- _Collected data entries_
----------
Lemma StopProcess_owned pid status w status' w' :
  StopProcess fuel pid status w = Some (status', w') → reaped pid w w'.
Proof.
  unfold StopProcess. rewrite and_then_Some. intros (? & w1 & E1%SignalProcessGroup_keeps & Hrun).
  apply and_then_Some in Hrun as ([stopped st] & w2 & Hwait%wait_attempts_owned & Hrun).
  destruct stopped as [s|].
  - injection Hrun as <- <-. by eapply reaped_same.
  - apply and_then_Some in Hrun as (? & w3 & E3%SignalProcessGroup_keeps & Hrun).
    apply wait_blocking_owned in Hrun. eapply reaped_same; [|exact Hrun]. congruence.
Qed.

Lemma wait_loop_owned n pid fd deadline status r w exited status' r' w' :
  wait_loop fuel n pid fd deadline status r w = Some ((exited, status', r'), w') →
  if exited then reaped pid w w' else owned w' = owned w.
Proof.
  revert r w. induction n as [|n IH]; intros r w; cbn [wait_loop]; [done|].
  rewrite and_then_Some. intros (out & w1 & E1%ReadAvailable_keeps & Hrun). cbv zeta in Hrun.
  apply and_then_Some in Hrun as ([done stored] & w2 & Hw & Hrun). injection Hw as Hw.
  pose proof (waitpid_owned pid true w1) as Hspec. rewrite Hw in Hspec.
  destruct (done =? pid); [injection Hrun as <- _ _ <-; by eapply reaped_same|].
  destruct Hspec as (E2 & _ & _).
  apply and_then_Some in Hrun as (err & w3 & Herr & Hrun). injection Herr as <- <-.
  destruct (_ && _); [injection Hrun as <- _ _ <-; congruence|].
  apply and_then_Some in Hrun as (cancelled & w4 & E4%owned_poll & Hrun).
  destruct cancelled; [injection Hrun as <- _ _ <-; congruence|].
  apply and_then_Some in Hrun as (now & w5 & E5%now_keeps & Hrun).
  destruct (deadline <=? now); [injection Hrun as <- _ _ <-; congruence|].
  apply and_then_Some in Hrun as (? & w6 & E6%poll_readable_keeps & Hrun). apply IH in Hrun.
  destruct exited; [eapply reaped_same; [|exact Hrun]; congruence|congruence].
Qed.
----------
Find all lines in the records that hold the word "exited". Copy them.

- _Task response_
Lemma wait_loop_owned n pid fd deadline status r w exited status' r' w' :
  wait_loop fuel n pid fd deadline status r w = Some ((exited, status', r'), w') →
  if exited then reaped pid w w' else owned w' = owned w.
  destruct exited; [eapply reaped_same; [|exact Hrun]; congruence|congruence].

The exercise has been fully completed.